“Embers” is thought-provoking science fiction, a mystery with no easy answers, and an accomplished film from a director making a feature-length movie debut. Everyone has lost the ability to make or retain memories, which makes you wonder how society would function in such a scenario? Would it even function? What do people do if they can’t remember anything? How can we even exist as people if we can’t remember who we are, or even why we are?
These are big questions, and “Embers” takes the best way to approach them, with small stories focused on a handful of characters. Instead of trying to portray an entire world grappling with this situation as it goes down (that would be the Roland Emmerich version of this movie), it is about a decade after it has all gone down, after a virus causes everyone to forget everything on a day to day basis, and we see how different people survive even a day in this horrible world. Because yes of course society can’t function and everything has broken down and people are forced to literally sift through the rubble.
Those people include a guy who was obviously a professor of some sort, living out in the woods, reading books and taking notes and trying to figure out how to strengthen his memory, and he has a whole system set up to help him with his day to day routines. There’s a young boy who can’t speak because how can a person learn to talk if they can’t remember anything new? It is a miracle he’s alive at all since he is totally alone. He comes across a few different people, characters who are all just a little off, because who wouldn’t be in this situation?
Then there’s the savage fella, a young man who doesn’t even speak. He might be young enough to have the same problem as the kid, and he is constantly angry, which would likely happen to many lost and confused young men in this world, filled with inexplicable energy and rage and nowhere to put it. It is almost as if he has reverted to a more animalistic state, and he just roams through a ruined city, kicking things over and breaking windows and attacking anyone he sees. If you can’t remember anything, can you possibly develop empathy for people?
Then there’s the couple who wake up together every morning and then spend the day trying to remember who they are and why they are together. Essentially they are forced to meet for the first time and fall in love over the course of a day, every day, over and over, as they wander around together, just trying so damn hard to remember. And finally there is a father and daughter who live in a post-modern bunker, sealed off from the world, the only two people who have their memories, but with no one other than each other to share them. It is worth it to have retained one’s memory if you can only use it to long for the past and mourn the future?

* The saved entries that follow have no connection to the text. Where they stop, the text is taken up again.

(* ===== verification/ProtoSafety.v ===== *)
(** Memory safety and state invariants of the protocol's state machines.

    With the program logic of [Prelude], every handler of
    [src/c/src/proto/proto.c] is shown to keep the sizes of the context's
    buffers and never to read or write out of bounds, whatever packet it gets. *)
From S2P Require Export AuthExchange.

(** The state of an operation with an output buffer of [cap] bytes. *)
Definition with_out {S} (I : S → Prop) (cap : nat) (s : S * bytes) : Prop :=
  I s.1 ∧ length s.2 = cap.

Lemma triple_on_ctx {S A} (I : S → Prop) cap (m : M auth_err_t S A) Q :
  triple I m Q → triple (with_out I cap) (on_ctx m) Q.
Proof.
  intros Hm [s out] [Hs Hl]. unfold on_ctx. destruct (Hm s Hs) as [Ho Hs'].
  by destruct (m s) as [o s'].
Qed.

Lemma triple_on_out {S A} (I : S → Prop) cap (m : M auth_err_t bytes A) Q :
  triple (λ out, length out = cap) m Q → triple (with_out I cap) (on_out m) Q.
Proof.
  intros Hm [s out] [Hs Hl]. unfold on_out. destruct (Hm out Hl) as [Ho Hl'].
  by destruct (m out) as [o out'].
Qed.

(** ** Packets *)
Lemma build_packet_good cap t sid seq payload :
  is_n 16 sid → is_u32 seq →
  triple (λ out, length out = cap) (auth_packet_build t (Some sid) seq (Some payload) (length payload))
    (λ n, n = AUTH_HEADER_LEN + length payload ∧ n ≤ cap).
Proof.
  intros Hs Hq out Hl.
  destruct (decide (length payload ≤ AUTH_MAX_PAYLOAD)) as [Hp|Hp];
    [destruct (decide (AUTH_HEADER_LEN + length payload ≤ length out)) as [Hb|Hb]|].
  - rewrite packet_build_run by done. cbn [fst snd good]. rewrite length_written; [by rewrite <- Hl|].
    by rewrite length_wire_packet.
  - assert (E : auth_packet_build t (Some sid) seq (Some payload) (length payload) out =
      (Err AUTH_ERR_BUFFER_TOO_SMALL, out)).
    { unfold auth_packet_build. rewrite bool_decide_false by done. cbn [andb negb require].
      do 2 pstep. rewrite (proj2 (Nat.leb_le _ _)) by done. do 2 pstep.
      by rewrite (proj2 (Nat.leb_gt _ _)) by lia. }
    by rewrite E.
  - assert (E : auth_packet_build t (Some sid) seq (Some payload) (length payload) out =
      (Err AUTH_ERR_PAYLOAD_TOO_LARGE, out)).
    { unfold auth_packet_build. rewrite bool_decide_false by done. cbn [andb negb require].
      do 2 pstep. by rewrite (proj2 (Nat.leb_gt _ _)) by lia. }
    by rewrite E.
Qed.
(** ** The correctness of the handlers *)

(** C7: the server accepts AUTH_1 only from a registered device, with every proof
    checked: the packet is the encoding of a message, the registry returned the device,
    the client's Schnorr equation holds for the device's key, the pseudonym is the hash
    of that key with the message and the server's key, the equation of the
    rerandomization proof, [h*s = a + c*(C' - C)], holds between the registered
    commitment and the one of the message, and the message has one branch for each
    allowed role [r], whose equations [h*s = A + c*(C' - g*r)] all hold with challenges
    that add up to the hash of all public inputs.  Then the pending record holds the
    session key derived from the exchange under the packet's session id, and the
    confirmation keys derived from it.  Any error leaves the record as it was. *)
Theorem server_accepts_auth1 {NaCl : Sodium} {HS : SodiumSpec NaCl} sid seq inp ssk spub f roles we nonce
    wide pend out o pend' out' :
  lookup_sizes f → Forall is_u64 roles →
  auth_server_handle_auth1 sid seq inp ssk spub (Some f) (Some roles) we nonce wide (pend, out) =
    (o, (pend', out')) →
  match o with
  | Ok _ => ∃ a1 dp C, auth1_wf a1 ∧ inp = Some (wire_auth1 a1) ∧ f NULL = Ok (dp, C) ∧
      auth1_proved a1 spub dp C roles ∧
      pa_session_id pend' = sid ∧ pa_device_pub pend' = dp ∧ pa_pid pend' = a1_pid a1 ∧
      auth_derive_session_key (auth_random_scalar we) (a1_eph_c a1) (a1_nonce_c a1) nonce (a1_pid a1)
        (a1_eph_c a1) (pa_eph_s pend') = Ok (pa_session_key pend') ∧
      kc_keys (pa_session_key pend') (pa_kc_th pend') = Ok (pa_kc_k_s2c pend', pa_kc_k_c2s pend')
  | _ => pend' = pend
  end.
Proof.
  intros Hf Hu H. destruct o as [n|e|].
  - apply handle_auth1_inv in H as (a1 & dp & es & sp & k & packet & Hw & -> & Hck & [D _ K] & ->).
    apply auth1_checks_inv in Hck as (C & Hlk & Hp); [|done..]. by exists a1, dp, C.
  - destruct (handle_auth1_err sid seq inp ssk spub (Some f) (Some roles) we nonce wide pend (pend, out) eq_refl)
      as [[a E]|E]; rewrite H in E; done.
  - destruct (handle_auth1_err sid seq inp ssk spub (Some f) (Some roles) we nonce wide pend (pend, out) eq_refl)
      as [[a E]|E]; rewrite H in E; done.
Qed.
(* ===== verification/Replay.v ===== *)
(** Replay protection: [src/c/include/auth/replay.h] and [src/c/src/store/replay.c]
    (the bounded cache of seen keys), [replay_continuity.h] and
    [replay_continuity.c] (may the cache be trusted after a restart), and
    [replay_guard.h] and [replay_guard.c] (AUTH_1 behind the cache).

    The cache is an array with an eviction index; it implements the window of
    the last 64 keys, which is the specification in Module [Window]. *)
From S2P Require Export ProtoRules.

Definition AUTH_REPLAY_KEY_LEN : nat := 32.
Definition AUTH_REPLAY_CACHE_CAPACITY : nat := 64.

Record auth_replay_cache_t := {
  rc_keys : list bytes;
  rc_n : nat;
  rc_next_evict : nat
}.

Definition AUTH_REPLAY_DOMAIN : bytes := str_bytes "iot-auth/replay-key/v2".

Definition auth_replay_key {NaCl : Sodium} (pid nonce_c eph_c : bytes) : bytes :=
  crypto_hash_sha256 (AUTH_REPLAY_DOMAIN ++ pid ++ nonce_c ++ eph_c).

Definition auth_replay_cache_init : M auth_err_t auth_replay_cache_t unit :=
  put {| rc_keys := replicate AUTH_REPLAY_CACHE_CAPACITY (zeros AUTH_REPLAY_KEY_LEN);
         rc_n := 0; rc_next_evict := 0 |}.

(** [for (i = i0; i < i0 + n; ++i)]: an index outside the array is a fault. *)
Fixpoint contains_loop (keys : list bytes) (key : bytes) (i n : nat) : outcome auth_err_t bool :=
  match n with
  | O => mret false
  | S n =>
      match keys !! i with
      | Some k => if memeq k key then mret true else contains_loop keys key (S i) n
      | None => Fault
      end
  end.

Definition auth_replay_cache_contains (cache : auth_replay_cache_t) (key : ptr bytes) :
    outcome auth_err_t bool :=
  match key with
  | None => mret false
  | Some key => contains_loop (rc_keys cache) key 0 (rc_n cache)
  end.

(** [memcpy(cache->keys[i], key, 32)] *)
Definition set_key (keys : list bytes) (i : nat) (key : bytes) : outcome auth_err_t (list bytes) :=
  if i <? length keys then Ok (<[i := key]> keys) else Fault.

Definition auth_replay_cache_insert (key : ptr bytes) : M auth_err_t auth_replay_cache_t bool :=
  cache ← get;
  match key with
  | None => mret false
  | Some k =>
      seen ← lift (auth_replay_cache_contains cache key);
      if (seen : bool) then mret false
      else if rc_n cache <? AUTH_REPLAY_CACHE_CAPACITY then
        keys ← lift (set_key (rc_keys cache) (rc_n cache) k);
        put {| rc_keys := keys; rc_n := rc_n cache + 1; rc_next_evict := rc_next_evict cache |};;
        mret true
      else
        keys ← lift (set_key (rc_keys cache) (rc_next_evict cache) k);
        put {| rc_keys := keys; rc_n := rc_n cache;
               rc_next_evict := (rc_next_evict cache + 1) mod AUTH_REPLAY_CACHE_CAPACITY |};;
        mret true
  end.

(** ** Continuity *)
Inductive auth_replay_continuity_state_t :=
  | AUTH_REPLAY_CONTINUITY_TRUSTED
  | AUTH_REPLAY_CONTINUITY_RESTORING
  | AUTH_REPLAY_CONTINUITY_BROKEN.

Inductive auth_replay_continuity_event_t :=
  | AUTH_REPLAY_EVENT_RESTART
  | AUTH_REPLAY_EVENT_RESTORED_TRUSTED_WINDOW
  | AUTH_REPLAY_EVENT_RESTORE_MISSING
  | AUTH_REPLAY_EVENT_RESTORE_CORRUPT
  | AUTH_REPLAY_EVENT_RESTORE_STALE
  | AUTH_REPLAY_EVENT_ROLLBACK_SUSPECTED
  | AUTH_REPLAY_EVENT_EMPTY_CACHE_RESET
  | AUTH_REPLAY_EVENT_FRESH_OUTER_SESSION
  | AUTH_REPLAY_EVENT_FAILED_AUTH.

#[export] Instance continuity_state_eq_dec : EqDecision auth_replay_continuity_state_t.
Proof. solve_decision. Defined.
#[export] Instance continuity_event_eq_dec : EqDecision auth_replay_continuity_event_t.
Proof. solve_decision. Defined.

Definition auth_replay_continuity_init (state : auth_replay_continuity_state_t) :
    auth_replay_continuity_state_t := state.

(** The new state, and whether 0 is returned (otherwise -1). *)
Definition auth_replay_continuity_apply (state : auth_replay_continuity_state_t)
    (event : auth_replay_continuity_event_t) : auth_replay_continuity_state_t * bool :=
  match state with
  | AUTH_REPLAY_CONTINUITY_TRUSTED =>
      if bool_decide (event = AUTH_REPLAY_EVENT_RESTART) then (AUTH_REPLAY_CONTINUITY_RESTORING, true)
      else if bool_decide (event = AUTH_REPLAY_EVENT_FAILED_AUTH) then (state, true)
      else (state, false)
  | AUTH_REPLAY_CONTINUITY_RESTORING =>
      if bool_decide (event = AUTH_REPLAY_EVENT_RESTORED_TRUSTED_WINDOW)
      then (AUTH_REPLAY_CONTINUITY_TRUSTED, true)
      else if bool_decide (event = AUTH_REPLAY_EVENT_RESTORE_MISSING) ||
              bool_decide (event = AUTH_REPLAY_EVENT_RESTORE_CORRUPT) ||
              bool_decide (event = AUTH_REPLAY_EVENT_RESTORE_STALE) ||
              bool_decide (event = AUTH_REPLAY_EVENT_ROLLBACK_SUSPECTED)
      then (AUTH_REPLAY_CONTINUITY_BROKEN, true)
      else if bool_decide (event = AUTH_REPLAY_EVENT_FAILED_AUTH) then (state, true)
      else (state, false)
  | AUTH_REPLAY_CONTINUITY_BROKEN =>
      if bool_decide (event = AUTH_REPLAY_EVENT_EMPTY_CACHE_RESET) ||
         bool_decide (event = AUTH_REPLAY_EVENT_FRESH_OUTER_SESSION) ||
         bool_decide (event = AUTH_REPLAY_EVENT_FAILED_AUTH) then (state, true)
      else (state, false)
  end.

Definition auth_replay_continuity_auth_allowed (state : auth_replay_continuity_state_t) : bool :=
  bool_decide (state = AUTH_REPLAY_CONTINUITY_TRUSTED).

(** ** The guard *)
(** The caller's cache, and the state of [auth_server_handle_auth1]. *)
Definition guard_state : Type := auth_replay_cache_t * (auth_pending_auth_t * bytes).

Definition on_cache {A} (m : M auth_err_t auth_replay_cache_t A) : M auth_err_t guard_state A :=
  λ '(c, s), let '(o, c') := m c in (o, (c', s)).
(* ===== verification/Store.v ===== *)
(** The filesystem stores: [src/c/include/auth/store.h] and
    [src/c/src/store/store_fs.c].

    The POSIX calls work on a [world]: the files by name, and a script of the
    answers that the operating system gives to the next calls (a full transfer, a
    short one, an interruption, a failure); after the script every call succeeds.
    Any finite behaviour of the system is some script, and the theorems hold for
    all of them.  What is written reaches the disk when it is synced, or at any earlier
    or later time: [unsynced] are the files whose contents may not be there yet, and
    after a crash they can hold anything.  [history] is a ghost: the states that there
    have been, which another process could have seen and of which a crash can leave any
    one ([after_crash]), because the directory itself is never synced. *)
From stdpp Require Import gmap.
From S2P Require Export SessionTable.

#[export] Instance byte_countable : Countable byte := inj_countable Byte.to_N Byte.of_N Byte.of_to_N.

(** ** POSIX *)
Inductive answer := A_full | A_short (n : nat) | A_interrupted | A_failed.

Abbreviation fs := (gmap bytes bytes).

(** The files, and the names of those whose contents may not be on the disk. *)
Abbreviation snapshot := (fs * gset bytes)%type.

Record world := { files : fs; unsynced : gset bytes; answers : list answer; history : list snapshot }.

Definition now (w : world) : snapshot := (files w, unsynced w).

(** The answer to the next call. *)
Definition next_answer : M auth_err_t world answer := λ w,
  match answers w with
  | [] => (Ok A_full, w)
  | a :: l => (Ok a, {| files := files w; unsynced := unsynced w; answers := l; history := history w |})
  end.

Definition set_disk (f : fs) (u : gset bytes) : M auth_err_t world unit := λ w,
  (Ok tt, {| files := f; unsynced := u; answers := answers w; history := (f, u) :: history w |}).
Lemma set_entry_run i e reg :
  i < length (rg_entries reg) →
  set_entry i e reg = (Ok tt, {| rg_entries := <[i := e]> (rg_entries reg); rg_n := rg_n reg; rg_path := rg_path reg |}).
Proof. intros H. unfold set_entry. by rewrite (proj2 (Nat.ltb_lt _ _)). Qed.

Lemma registry_get_run reg id :
  registry_wf reg →
  auth_registry_get reg (Some id) = match registry_map reg !! id with Some v => Ok v | None => Err AUTH_ERR_UNKNOWN_DEVICE end.
Proof.
  intros Hw. unfold auth_registry_get, registry_map. rewrite map_of_lookup. cbn [nonnull mbind outcome_bind].
  rewrite find_devices_run by done. cbn [mbind outcome_bind].
  destruct (find_device id (devices reg)) as [[i e]|] eqn:E; [|done].
  apply find_device_lookup in E as (He & _ & _). by rewrite (get_entry_run _ _ _ He).
Qed.

(** What a [put] does, in the three cases. *)
Lemma registry_put_run reg id pub rc :
  registry_wf reg →
  let new := {| re_device_id := id; re_device_pub := pub; re_role_commitment := rc |} in
  let put := auth_registry_put (Some id) (Some pub) (Some rc) reg in
  match find_device id (devices reg) with
  | Some (i, _) =>
      put = (Ok tt, {| rg_entries := <[i := new]> (rg_entries reg); rg_n := rg_n reg; rg_path := rg_path reg |})
  | None =>
      if rg_n reg <? AUTH_REGISTRY_MAX_ENTRIES then
        put = (Ok tt, {| rg_entries := <[rg_n reg := new]> (rg_entries reg); rg_n := rg_n reg + 1; rg_path := rg_path reg |})
      else put = (Err AUTH_ERR_TOO_MANY_ACTIVE, reg)
  end.
Proof.
  intros Hw new put. unfold put, auth_registry_put. do 4 pstep. pstep by (find_devices_run reg id Hw).
  pose proof Hw as [Hs Hn _ _]. destruct (find_device id (devices reg)) as [[i e]|] eqn:E.
  - apply find_device_lookup in E as (He & Hi & Hid). pstep by (get_entry_run _ _ _ He).
    rewrite set_entry_run by lia. unfold new. by rewrite Hid.
  - destruct (Nat.ltb_spec (rg_n reg) AUTH_REGISTRY_MAX_ENTRIES) as [Hlt|Hge].
    + rewrite (proj2 (Nat.leb_gt _ _)) by done. cbn [negb]. pstep. pstep by set_entry_run; [|lia]. done.
    + rewrite (proj2 (Nat.leb_le _ _)) by done. by pstep.
Qed.

(** The same on the list of devices, with the invariant. *)
Lemma registry_put_cases reg id pub rc :
  registry_wf reg → is_n 32 id → is_n 32 pub → is_n 32 rc →
  let new := {| re_device_id := id; re_device_pub := pub; re_role_commitment := rc |} in
  let '(o, reg') := auth_registry_put (Some id) (Some pub) (Some rc) reg in
  registry_wf reg' ∧ rg_path reg' = rg_path reg ∧
  ((o = Ok tt ∧ ∃ i e, find_device id (devices reg) = Some (i, e) ∧ devices reg' = <[i := new]> (devices reg)) ∨
   (o = Ok tt ∧ find_device id (devices reg) = None ∧ devices reg' = devices reg ++ [new]) ∨
   (o = Err AUTH_ERR_TOO_MANY_ACTIVE ∧ reg' = reg ∧ rg_n reg = AUTH_REGISTRY_MAX_ENTRIES ∧
    find_device id (devices reg) = None)).
Proof.
  intros Hw H1 H2 H3 new. pose proof (registry_put_run reg id pub rc Hw) as H. fold new in H. cbv zeta in H.
  assert (Hnew : device_wf new) by by constructor. pose proof Hw as [Hs Hn Hd Hp].
  destruct (find_device id (devices reg)) as [[i e]|] eqn:E; [|destruct (Nat.ltb_spec (rg_n reg) AUTH_REGISTRY_MAX_ENTRIES)];
    rewrite H; unfold devices; cbn [rg_entries rg_n rg_path].
  - pose proof E as E'. apply find_device_lookup in E' as (He & Hi & Hid).
    split; [constructor; cbn; [by rewrite length_insert|done|by apply Forall_insert|done]|]. split; [done|].
    left. split; [done|]. exists i, e. by rewrite take_insert_lt.
  - split; [constructor; cbn; [by rewrite length_insert|lia|by apply Forall_insert|done]|]. split; [done|].
    right. left. split_and!; [done..|].
    by rewrite Nat.add_1_r, (take_S_r _ _ new), take_insert_ge by (try apply list_lookup_insert_eq; lia).
  - split_and!; [done..|]. right. right. split_and!; [done|done|lia|done].
Qed.

(** C6: the registry implements a finite map from device ids: a [put] on a map
    that knows the device, or has room, is the map's insertion, otherwise it is
    refused with [AUTH_ERR_TOO_MANY_ACTIVE], the registry being full and
    unchanged; the representation invariant is kept, and a [get] afterwards is
    the map's lookup for every device. *)
Theorem registry_refines_map reg id pub rc :
  registry_wf reg → is_n 32 id → is_n 32 pub → is_n 32 rc →
  let '(o, reg') := auth_registry_put (Some id) (Some pub) (Some rc) reg in
  registry_wf reg' ∧
  (∀ q, auth_registry_get reg' (Some q) =
        match registry_map reg' !! q with Some v => Ok v | None => Err AUTH_ERR_UNKNOWN_DEVICE end) ∧
  match o with
  | Ok _ => registry_map reg' = <[id := (pub, rc)]> (registry_map reg)
  | Err e => e = AUTH_ERR_TOO_MANY_ACTIVE ∧ reg' = reg ∧ rg_n reg = AUTH_REGISTRY_MAX_ENTRIES ∧
             registry_map reg !! id = None
  | Fault => False
  end.
Proof.
  intros Hw H1 H2 H3. pose proof (registry_put_cases reg id pub rc Hw H1 H2 H3) as H. cbv zeta in H.
  destruct (auth_registry_put (Some id) (Some pub) (Some rc) reg) as [o reg']. destruct H as (Hw' & _ & H).
  split; [done|]. split; [intros q; by apply registry_get_run|]. unfold registry_map.
  destruct H as [(-> & i & e & E & ->)|[(-> & E & ->)|(-> & -> & Hn & E)]].
  - by eapply map_of_update.
  - by apply map_of_append.
  - by rewrite map_of_lookup, E.
Qed.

“Embers” cuts these stories together, jumping from character to character, a few of them cross paths with each other, and it all adds up to a vivid portrait of a terrible scenario. Instead of having one big plot and being all linear and boring, it is a mosaic, like a stained glass picture in a church, various colors coming together to make one striking image. And while at times it gets quite heavy, there is also a little bit of hope in there, hope that some people would still try to come together, would try to help each other and figure it all out and find a way to survive. But how possible would that be without those memories?
One of the great things about “Embers” is how it can stand as an example to aspiring filmmakers and storytellers as way to explore big ideas and present a big scenario while doing so on a smaller or restricted budget. A movie doesn’t have to come up with big set pieces in order to get across these questions about life and love and human nature. It just has to be smart and thoughtful and that is what we have here.